There were five of us diagnosed with cancer over the last year. Two with a brain tumor, one with melanoma, one with prostate and me with breast. It was another ‘thing’ that brought us closer. We all are good patients; listening, following doctor orders and so far, we all are ok. Until the phone rang.
I remember sitting in the doctor’s office with her. She was scared as an infection was now being biopsied. I held her hand. “It’s going to be ok.” We found out it was skin cancer. Surgery came. It going to be ok. Then more was found in the lymph nodes. It’s going to be ok. More surgery. It’s going to be ok. Then a lump appeared. It’s going to be ok. And then the lump grew. And now the treatment is radiation to ensure the lump doesn’t blow up until they figure it out.
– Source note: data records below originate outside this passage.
(* ===== verification/TreeRelease.v ===== *)
(** * Releasing a subtree

    [release_subtree] empties a subtree bottom-up with an explicit stack.  The
    loop is shown to terminate within its fuel and to leave exactly the forest
    without the subtree ([pruned]); [remove] follows. *)

From S2P Require Import Prelude Types KeyMap Path Unicode StringPool MetadataTree Forest TreeIndex TreeLinks TreeInv.

Section release.
Context {M : Type} `{KeyMap M}.
Implicit Types t : MetadataTree M.

(** ** One round: a leaf is freed *)

Definition free_leaf (d cur : Z) t : MetadataTree M :=
  let t := if negb (cur =? d) then unlink_child cur t else t in
  let t := unindex_node cur t in
  let t := upd cur (set_name kInvalidName) t in
  let t := with_free (cur :: free_ t) t in
  with_live (wrap 64 (live_ t - 1)) t.

Lemma unlink_if d F t names cur g : forest_ok d F → tree_rep t names F → F !! cur = Some g → cur ≠ 0 →
  let t1 := if negb (cur =? d) then unlink_child cur t else t in
  pre_rep t1 names (f_detach cur F) (idx t1 (f_detach cur F)) ∧ live_ t1 = live_ t ∧ zlen (nodes_ t1) = zlen (nodes_ t) ∧ names_ t1 = names_ t.
Proof.
  intros HF [Ht _]%rep_pre Hcur H0'. cbv zeta. destruct (Z.eqb_spec cur d) as [->|Hne]; cbn [negb].
  { by rewrite f_detach_id by eauto. }
  destruct (fo_home _ _ HF cur g Hcur H0') as (gp & Hgp & _). split_and!; [|by rewrite unlink_with|apply unlink_size|by rewrite unlink_with].
  replace (idx (unlink_child cur t) (f_detach cur F)) with (idx t F).
  - eapply unlink_rep; [done|by eapply forest_kids_wf|done|done|]. apply (fo_kid _ _ HF _ gp cur Hgp). eauto.
  - apply idx_ext; [|intros x _ _; by rewrite ids_unlink]. intros x. unfold is_Some. setoid_rewrite f_detach_lookup. naive_solver.
Qed.

(** Erasing a node that no list mentions. *)
Lemma erase_rep t names F cur g : pre_rep t names F (delete cur (idx t F)) → kids_wf F → F !! cur = Some g →
  (∀ x gx, F !! x = Some gx → cur ∉ g_kids gx) →
  let t1 := upd cur (set_name kInvalidName) t in pre_rep (with_free (cur :: free_ t1) t1) names (delete cur F) (idx t1 (delete cur F)).
Proof.
  intros [P1 P2 [P3 P3'] P4 P5] HK Hcur Hno t1. pose proof (sh_range _ _ _ P2 cur g Hcur) as Hr.
  assert (∀ x, 0 <= x → x ≠ cur → node t1 x = node t x) as Hold. { intros x Hx Hne. unfold t1. rewrite node_upd by done. by rewrite decide_False. }
  assert (idx t1 (delete cur F) = delete cur (idx t F)) as ->.
  { apply map_eq. intros x. apply option_eq. intros i. rewrite lookup_delete_Some, !idx_lookup. unfold is_Some. setoid_rewrite lookup_delete_Some. split.
    - intros (Hx0 & (gx & Hne & Hx) & ->). split_and!; [done|done|eauto|]. rewrite Hold; [done|by apply (sh_range _ _ _ P2 x gx)|done].
    - intros (Hne & Hx0 & (gx & Hx) & ->). split_and!; [done|eauto|]. rewrite Hold; [done|by apply (sh_range _ _ _ P2 x gx)|done]. }
  split; [exact P1| | | |exact P5].
  - destruct P2 as [S1 S2 S3 S4]. split; unfold node; cbn [nodes_ with_free]; fold (node t1).
    + unfold t1. by rewrite upd_size.
    + intros x gx (Hne & Hx)%lookup_delete_Some. unfold t1. rewrite upd_size. by apply (S2 x gx).
    + intros x gx (Hne & Hx)%lookup_delete_Some. change (nodes_ t1 !!! Z.to_nat x) with (node t1 x). rewrite Hold; [by apply S3|by apply (S2 x gx)|done].
    + intros p gp l1 c l2 (Hne & Hp)%lookup_delete_Some E. change (nodes_ t1 !!! Z.to_nat c) with (node t1 c).
      assert (c ∈ g_kids gp) as Hc by (rewrite E; set_solver). destruct (kw_kid _ HK p gp c Hp Hc) as (hc & Hhc & _).
      rewrite Hold; [by apply (S4 p gp)|by apply (S2 c hc)|]. intros ->. by apply (Hno p gp Hp).
  - change (free_ (with_free (cur :: free_ t1) t1)) with (cur :: free_ t). change (nodes_ (with_free (cur :: free_ t1) t1)) with (nodes_ t1).
    unfold t1. rewrite upd_size. split.
    + apply NoDup_cons. split; [|done]. rewrite P3'. intros [_ ?]. congruence.
    + intros x. rewrite elem_of_cons, P3', lookup_delete_None. split; [intros [->|[? ?]]; auto|]. intros [Hx [<-|?]]; auto.
  - intros x Hx. change (node (with_free (cur :: free_ t1) t1) x) with (node t1 x).
    change (nodes_ (with_free (cur :: free_ t1) t1)) with (nodes_ t1) in Hx. unfold t1 in Hx. rewrite upd_size in Hx.
    intros [<-|HxF]%lookup_delete_None; [unfold t1; rewrite node_upd by (done || lia); by rewrite decide_True|].
    destruct (decide (x = cur)) as [->|Hne]; [congruence|]. rewrite Hold by (done || lia). by apply P4.
Qed.

Lemma free_leaf_rep d F t names cur g : forest_ok d F → tree_rep t names F → F !! cur = Some g → cur ≠ 0 → g_kids g = [] →
  cur = d ∨ g_parent g ≠ parent_of F d →
  tree_rep (free_leaf d cur t) names (f_drop cur F) ∧ zlen (nodes_ (free_leaf d cur t)) = zlen (nodes_ t) ∧ names_ (free_leaf d cur t) = names_ t.
Proof.
  intros HF Ht Hcur H0' Hk Hd. destruct (fo_home _ _ HF cur g Hcur H0') as (gp & Hgp & _). pose proof (forest_kids_wf d F HF) as HK.
  pose proof (parent_irrefl F d cur g HF Hcur) as Hirr. pose proof (parent_of_some F cur g Hcur) as Hpar.
  pose proof (unlink_if d F t names cur g HF Ht Hcur H0') as (Hp1 & El1 & Ez1 & En1). unfold free_leaf.
  set (t1 := if negb (cur =? d) then unlink_child cur t else t) in *. cbv zeta in Hp1.
  assert (f_detach cur F !! cur = Some g) as Hcur1 by (apply f_detach_lookup; exists g; split; [done|]; rewrite decide_False; [done|congruence]).
  assert (f_detach cur F !! g_parent g = Some (del_kid cur gp)) as Hgp1 by (apply f_detach_lookup; exists gp; split; [done|]; rewrite decide_True; [done|congruence]).
  destruct (unindex_rep t1 names _ cur g _ Hp1 (detach_kids_wf cur F HK) Hcur1 H0' Hgp1) as [Hp2 Enod].
  { intros w hw (gw & Hw & ->)%f_detach_lookup Hw0 Hwc E. apply elem_del_kid. split; [|done]. apply (fo_kid _ _ HF _ gp w Hgp). split_and!; [done| |].
    - intros ->. destruct Hd as [->|Hd]; [done|]. apply Hd. rewrite (parent_of_some F d gw Hw). by case_decide.
    - exists gw. split; [done|]. by case_decide. }
  { intros w hw (gw & Hw & ->)%f_detach_lookup Hw0 E1 E2. apply (fo_uniq _ _ HF w cur gw g Hw Hcur Hw0 H0'); by case_decide. }
  set (t2 := unindex_node cur t1) in *. assert (idx t1 (f_detach cur F) = idx t2 (f_detach cur F)) as Eidx.
  { apply idx_ext; [done|]. intros x _ _. unfold node. by rewrite Enod. }
  rewrite Eidx in Hp2. pose proof (erase_rep t2 names _ cur g Hp2 (detach_kids_wf cur F HK) Hcur1) as Hp3. cbv zeta in Hp3.
  set (t3 := upd cur (set_name kInvalidName) t2) in *.
  assert (live_ t3 = live_ t ∧ zlen (nodes_ t3) = zlen (nodes_ t) ∧ names_ t3 = names_ t) as (El3 & Ez3 & En3).
  { unfold t3. rewrite upd_size. cbn [names_ live_ upd with_nodes]. rewrite Enod, Ez1. unfold t2. rewrite unindex_fields. done. }
  split; [|done]. apply rep_pre. split.
  - apply pre_rep_live. apply Hp3. intros x gx (g0 & Hx & ->)%f_detach_lookup. case_decide as E.
    + rewrite elem_del_kid. by intros [].
    + intros Hin. apply (fo_kid _ _ HF x g0 cur Hx) in Hin as (_ & _ & ? & ? & ?). congruence.
  - cbn [live_ with_live with_free]. rewrite El3, (tr_live _ _ _ Ht). unfold f_drop. rewrite map_size_delete, Hcur1.
    unfold f_detach. assert (size (alter (del_kid cur) (parent_of F cur) F) = size F) as -> by (rewrite <- !size_dom, dom_alter_L; done).
    assert (size F ≠ 0)%nat. { intros E%map_size_empty_inv. subst. by rewrite lookup_empty in Hcur. }
    pose proof (forest_size t names F (tr_shape _ _ _ Ht)). pose proof (sh_size _ _ _ (tr_shape _ _ _ Ht)). unfold kInvalidNode in *.
    rewrite wrap_id by lia. lia.
Qed.
(* ===== verification/TreeOps.v ===== *)
(** * The remaining operations of the tree on forests

    What [set_attributes], [upsert], [rename] and the path walks of
    [MetadataTree] do to the forest a tree represents.  Together with
    [insert_rep] and [remove_rep] every operation that changes the tree is
    covered. *)

From S2P Require Import Prelude Types KeyMap Path Unicode StringPool MetadataTree Forest TreeIndex TreeLinks TreeInv TreeRelease.

(** [F'] keeps the paths of [F] in [P], with their nodes and attributes. *)
Record kept (F F' : forest) (P : list bytes → Prop) : Prop := {
  kp_path : ∀ q x, at_path F' q x ↔ at_path F q x ∧ P q;
  kp_attr : ∀ x h, F' !! x = Some h → ∃ g, F !! x = Some g ∧ g_attr h = g_attr g
}.

Lemma kept_trans F F1 F2 P Q : kept F F1 P → kept F1 F2 Q → kept F F2 (λ q, P q ∧ Q q).
Proof.
  intros [A1 A2] [B1 B2]. split.
  - intros q x. rewrite B1, A1. tauto.
  - intros x h Hx. destruct (B2 x h Hx) as (h1 & Hx1 & ->). by apply A2.
Qed.

Lemma kept_iff F F' P Q : (∀ q x, at_path F q x → P q ↔ Q q) → kept F F' P → kept F F' Q.
Proof. intros HE [A1 A2]. split; [|done]. intros q x. rewrite A1. split; intros [Hq ?]; (split; [done|]); by apply (HE q x Hq). Qed.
The answers will come next week.
While we wait, her sweet husband is calling all of us. It’s going to be ok, has turned to, “It’s not looking good”. And each of us holds our breath and sends prayers to the heavens. How is this possible? It was just 6 months ago we were shaking our booty to Pit Bull at her birthday party. A milestone party where we laughed at how she could shake it and would be shaking it for decades longer. What the hell happened? How did we go from that to this.
The sudden death of our children (3 of the 5 of us have lost a child), has taught us that life is not always how we wish. Through our children’s death we have learned to be warriors. But when ill health hits us personally, the art of being a warrior takes on a new meaning. A physical fight needs to join the emotional battle we endure every day. We have so much more living to do. Not for us. No, this is an unselfish request, plea to the Universe that we have another child, a pet, a spouse, more family…we have a ton of reasons as to why we must still be here. We are not ready to go because we know we are still needed. Our loved ones have already lost, and we want to spare them the pain of losing more.
These earthly emotions bring energy to your battle, strength to withstand cancer treatments and the pain that has you popping pills every four hours. It brings that smile to your face that your family so desperately needs to see. It also brings you closer to fate. The closer we get to our fate, the clearer we become of what is happening. Bravery becomes the mask worn.
Our group is blessed with the belief that we do not die. We live on. This doesn’t mean that when death comes close, it becomes more comfortable. No. It becomes the energy for our life’s task list. The clarity to see what still needs to be done, what can be released, and what we need to delegate becomes the focus. It is not giving up; it is getting real. We do it with the hope that there is a miracle still in the bag. It is demanding more time to ensure that when this life is completed, we pass with a feeling of peace that, “It’s going to be ok”.
That has now become the wish of my friend. And for the five of us, our friends and family, the term “FU** Cancer!” is shouted in unison. And shouted so loud that the heavens rumble.